Backing out of a release

Nobody likes to delay a scheduled release. However, risk management is a big part of release management, and sometimes it just makes sense to abort and reschedule. When deploying applications to a production environment, introducing unknowns can potentially have widespread impact. In some cases, the negative impact can far outweigh the benefits of troubleshooting and tweaking to push an application update out.

Following are some tips for helping to mitigate the possible negative consequences of a failed production deployment. This posting primarily applies to deploying web based applications to a production server environment hosting multiple applications.

Use a maintenance window – A key step in mitigating risk and minimizing user impact is establishing a “maintenance window”. Identify when server traffic is typically low, and block out a time frame for deploying applications or application updates. Regardless of whether the build/deployment/release is automated or not, it’s useful to have a set time when changes to the system occur. A release window adds a certain level of objectivity and predictability to system changes. It offers a boundary to risk exposure in that risk is minimized by literally limiting the scope of the time you’re systems are being changed. An additional benefit is the ability to notify your users that this time is when system updates occur, and they needn’t worry if they experience issues while attempting to use online resources. Depending on your user base, this can be helpful in reducing unnecessary trouble tickets or bug reports.

Ideally, most everything would be automated, happen almost instantly, and you’d have elegant, intelligent maintenance pages/handlers to gracefully redirect users to a “this application is being updated” page, but that’s a topic for another posting. Then again, ideally, app deployments would just auto-magically happen all by themselves, all the dependencies would always be in place, and config files would never mysteriously have the QA values still in them (“I could have sworn I ran the ANT task to update that file..”). Wouldn’t that be cool?
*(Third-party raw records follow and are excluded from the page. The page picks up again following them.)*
Lemma demo_builder_wf : docmap_wf demo_builder.
Proof.
  unfold demo_builder. cbn [demo_docs foldl].
  repeat match goal with
  | |- docmap_wf (match tp_docmap_add ?b ?c ?l ?t with _ => _ end) =>
      destruct (tp_docmap_add b c l t) as [[? ?]|] eqn:?;
      [eapply docmap_add_wf; [|eassumption]|]
  end; apply docmap_create_wf.
Qed.

Lemma docmap_finalize_correct_witness :
  tp_docmap_lookup (tp_docmap_finalize demo_builder) (mkItemPointer 3 2) = 2 /\
  tp_docmap_get_ctid (tp_docmap_finalize demo_builder) 2 = Some (mkItemPointer 3 2).
Proof.
  assert (E : tp_docmap_lookup (tp_docmap_finalize demo_builder) (mkItemPointer 3 2) = 2)
    by (vm_compute; reflexivity).
  split; [exact E|].
  destruct (docmap_finalize_correct demo_builder demo_builder_wf) as (H & _ & _); [done|].
  destruct (H (mkItemPointer 3 2) (mkDocMapEntry (mkItemPointer 3 2) 1 100 7))
    as (_ & Hc & _); [vm_compute; reflexivity|].
  rewrite E in Hc. exact Hc.
Defined.

Lemma docmap_add_correct_witness :
  exists id, tp_docmap_add demo_builder (mkItemPointer 9 9) 5 0 = Ok id /\ id.1 = 3.
Proof.
  pose proof (docmap_add_correct demo_builder (mkItemPointer 9 9) 5 0 demo_builder_wf) as H.
  destruct (tp_docmap_add demo_builder (mkItemPointer 9 9) 5 0) as [[id b']|e] eqn:E.
  - exists (id, b'). split; [done|]. vm_compute in E. by injection E as <- _.
  - vm_compute in E. discriminate.
Defined.

(* ===== verification/MemtableFacts.v ===== *)
(** * Correctness of the memtable (src/memtable/)

    [store_ok] ties the memory of the shared area to an abstract index, a finite
    map from terms to posting lists: every pointer of the memtable has exactly
    one owner, every owned chunk is reachable, everything else in the area is
    left alone.  Every operation preserves it and acts on the abstract index as
    expected; since an access outside the allocated chunks is an error of the
    model, this includes memory safety. *)
From S2P Require Import Prelude Postgres Memtable.

Abbreviation term := (list byte).

(** The part of a term's memory that a pointer is. *)
Inductive role := RoleString | RolePostings | RoleEntries.

#[global] Instance role_eq_dec : EqDecision role.
Proof. solve_decision. Defined.

Abbreviation owners := (gmap Z (term * role)).

Section Store.
Context `{DsaAllocatorLaws}.

(** The posting list [pl] holds the entries [l] and room for more. *)
Record posting_list_ok (area : dsa_area) (pl : TpPostingList) (l : list TpPostingEntry)
    : Prop := {
  plo_count : pl_doc_count pl = zlen l;
  plo_freq : pl_doc_freq pl = zlen l;
  plo_empty : pl_capacity pl = 0 -> pl_entries_dp pl = InvalidDsaPointer /\ l = [];
  plo_slots : pl_capacity pl <> 0 ->
    pl_entries_dp pl <> InvalidDsaPointer /\
    exists rest, area !! pl_entries_dp pl = Some (ChunkEntries ((Some <$> l) ++ rest)) /\
      zlen l + zlen rest = pl_capacity pl;
}.

(** The memory of the term [t]: its string, its posting list, its entries. *)
Record term_at (area : dsa_area) (own : owners) (t : term) (e : TpStringHashEntry)
    (pl : TpPostingList) (l : list TpPostingEntry) : Prop := {
  ta_valid : key_posting_list e <> InvalidDsaPointer;
  ta_string : area !! key_dp e = Some (ChunkString (t ++ [x00]));
  ta_postings : area !! key_posting_list e = Some (ChunkPostingList pl);
  ta_list : posting_list_ok area pl l;
  ta_own : forall p r, own !! p = Some (t, r) <->
    match r with
    | RoleString => p = key_dp e
    | RolePostings => p = key_posting_list e
    | RoleEntries => p = pl_entries_dp pl /\ pl_capacity pl <> 0
    end;
}.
OK, so you’ve got a maintenance window – now what? How to decide when to investigate, troubleshoot, and make the darn application work right whether it wants to or not? When to say “Uncle”, back out of the release, and hang your head in shame?
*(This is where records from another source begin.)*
Definition compute_term_tenant_docfreq (entries : list TpPostingEntry) : list (Z * Z) :=
  qsort compare_tenant_first (hash_seq (foldl count_tenant ∅ entries)).

Fixpoint convert_postings (docmap : TpDocMapBuilder) (entries : list TpPostingEntry)
    : res (list TpBlockPosting) :=
  match entries with
  | [] => Ok []
  | e :: entries' =>
      let doc_id := tp_docmap_lookup docmap (pe_ctid e) in
      if doc_id =? UINT32_MAX then Err ERRCODE_INTERNAL_ERROR
      else
        rest ← convert_postings docmap entries';
        Ok (mkBlockPosting doc_id (u16 (pe_frequency e)) (tp_docmap_get_fieldnorm docmap doc_id)
              :: rest)
  end.

Definition max_of (f : TpBlockPosting -> Z) (ps : list TpBlockPosting) : Z :=
  foldl (fun m p => if m <? f p then f p else m) 0 ps.

(** The tenant mode of a block and the low 16 bits of its tenant. *)
Definition block_tenant_mode (has_tenant_data : bool) (docmap : TpDocMapBuilder)
    (block : list TpBlockPosting) : res (Z * Z) :=
  match has_tenant_data, tenant_ids docmap with
  | true, Some ids =>
      tids ← (fix get (ps : list TpBlockPosting) : res (list Z) :=
                match ps with
                | [] => Ok []
                | p :: ps' => t ← zread ids (bp_doc_id p); ts ← get ps'; Ok (t :: ts)
                end) block;
      match tids with
      | [] => Ok (TP_TENANT_MODE_NONE, 0)
      | first_tid :: rest =>
          let all_same := forallb (fun t => t =? first_tid) rest in
          if negb (first_tid =? 0) && all_same
          then Ok (TP_TENANT_MODE_SINGLE, Z.land first_tid 0xFF + 256 * Z.land (Z.shiftr first_tid 8) 0xFF)
          else if negb all_same then Ok (TP_TENANT_MODE_MIXED, 0)
          else Ok (TP_TENANT_MODE_NONE, 0)
      end
  | _, _ => Ok (TP_TENANT_MODE_NONE, 0)
  end.

Context (tp_compress_segments : bool).

(** One posting block: its skip entry. *)
Definition write_block (has_tenant_data : bool) (docmap : TpDocMapBuilder)
    (block : list TpBlockPosting) : W TpSkipEntry :=
  posting_offset ← current_offset;
  '(mode, low16) ← rst_lift (block_tenant_mode has_tenant_data docmap block);
  let flags := if tp_compress_segments then TP_BLOCK_FLAG_DELTA else TP_BLOCK_FLAG_UNCOMPRESSED in
  _ ← write (if tp_compress_segments then byte_of_Z <$> compress_block block
             else encode_array encode_block_posting block);
  mret (mkSkipEntry (max_of bp_doc_id block) (u8 (zlen block)) (max_of bp_frequency block)
          (max_of bp_fieldnorm block) posting_offset flags mode low16).

(** [for (block_idx = 0; block_idx < num_blocks; block_idx++)], on the postings
    from [block_idx * TP_BLOCK_SIZE] on. *)
Fixpoint write_blocks (num_blocks : nat) (has_tenant_data : bool) (docmap : TpDocMapBuilder)
    (postings : list TpBlockPosting) : W (list TpSkipEntry) :=
  match num_blocks with
  | O => mret []
  | S n =>
      skip ← write_block has_tenant_data docmap (take 128 postings);
      rest ← write_blocks n has_tenant_data docmap (drop 128 postings);
      mret (skip :: rest)
  end.

(** The posting list of a term, read through its pointer. *)
Definition term_entries (area : dsa_area) (dp : Z) : res (Z * list TpPostingEntry) :=
  if dp =? InvalidDsaPointer then Ok (0, [])
  else match area !! dp with
  | Some (ChunkPostingList pl) =>
      if 0 <? pl_doc_count pl then
        match area !! pl_entries_dp pl with
        | Some (ChunkEntries slots) =>
            es ← read_slots (Z.to_nat (pl_doc_count pl)) slots; Ok (pl_doc_freq pl, es)
        | _ => Err OUT_OF_BOUNDS_ACCESS
        end
      else Ok (pl_doc_freq pl, [])
  | _ => Err OUT_OF_BOUNDS_ACCESS
  end.

(** One round of the streaming pass: block info, skip entries, tenant frequencies. *)
Definition write_term (area : dsa_area) (has_tenant_data : bool) (docmap : TpDocMapBuilder)
    (skip_entries_count : Z) (ti : TermInfo)
    : W (TermBlockInfo * list TpSkipEntry * list (Z * Z)) :=
  posting_offset ← current_offset;
  '(doc_freq, entries) ← rst_lift (term_entries area (ti_posting_list_dp ti));
  let tenant_df := if has_tenant_data then compute_term_tenant_docfreq entries else [] in
  let doc_count := zlen entries in
  if doc_count =? 0
  then mret (mkTermBlockInfo posting_offset 0 doc_freq skip_entries_count, [], tenant_df)
  else
    let num_blocks := (doc_count + TP_BLOCK_SIZE - 1) / TP_BLOCK_SIZE in
    block_postings ← rst_lift (convert_postings docmap entries);
    skips ← write_blocks (Z.to_nat num_blocks) has_tenant_data docmap
              (qsort cmp_block_posting_by_doc_id block_postings);
    mret (mkTermBlockInfo posting_offset (u16 num_blocks) doc_freq skip_entries_count, skips,
          tenant_df).

Fixpoint write_terms (area : dsa_area) (has_tenant_data : bool) (docmap : TpDocMapBuilder)
    (skip_entries_count : Z) (terms : list TermInfo)
    : W (list TermBlockInfo * list TpSkipEntry * list (list (Z * Z))) :=
  match terms with
  | [] => mret ([], [], [])
  | ti :: terms' =>
      '(info, skips, df) ← write_term area has_tenant_data docmap skip_entries_count ti;
      '(infos, skips', dfs) ←
        write_terms area has_tenant_data docmap (skip_entries_count + zlen skips) terms';
      mret (info :: infos, skips ++ skips', df :: dfs)
  end.

(** ** Sections *)

(** The positions of elements of the given sizes. *)
Fixpoint running_offsets (start : Z) (sizes : list Z) : list Z :=
  match sizes with
  | [] => []
  | n :: sizes' => start :: running_offsets (u32 (start + n)) sizes'
  end.

Definition string_entry_bytes (itm : Z * TermInfo) : list byte :=
  u32_bytes (ti_term_len itm.2) ++ sub_list 0 (ti_term_len itm.2) (ti_term itm.2)
  ++ u32_bytes (itm.1 * 12).

(** The three writes of a string pool entry. *)
Fixpoint write_strings (i : Z) (terms : list TermInfo) : W unit :=
  match terms with
  | [] => mret tt
  | ti :: terms' =>
      _ ← write (u32_bytes (ti_term_len ti));
      _ ← write (sub_list 0 (ti_term_len ti) (ti_term ti));
      _ ← write (u32_bytes (i * 12));
      write_strings (i + 1) terms'
  end.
Estimate time to complete – Accurately estimating how long a particular task or automated job takes to complete is essential to managing smooth application deployments. Deciding when to back out all comes down to accurate estimates of how long tasks take to complete. Consider the following when coming up with estimates: how long does the actual deployment take if nothing goes awry? how long would it take to double check some basic dependencies or configuration files? How long would it take to back out and undo all changes and restore the system to it’s pre-release state (worst case scenario)?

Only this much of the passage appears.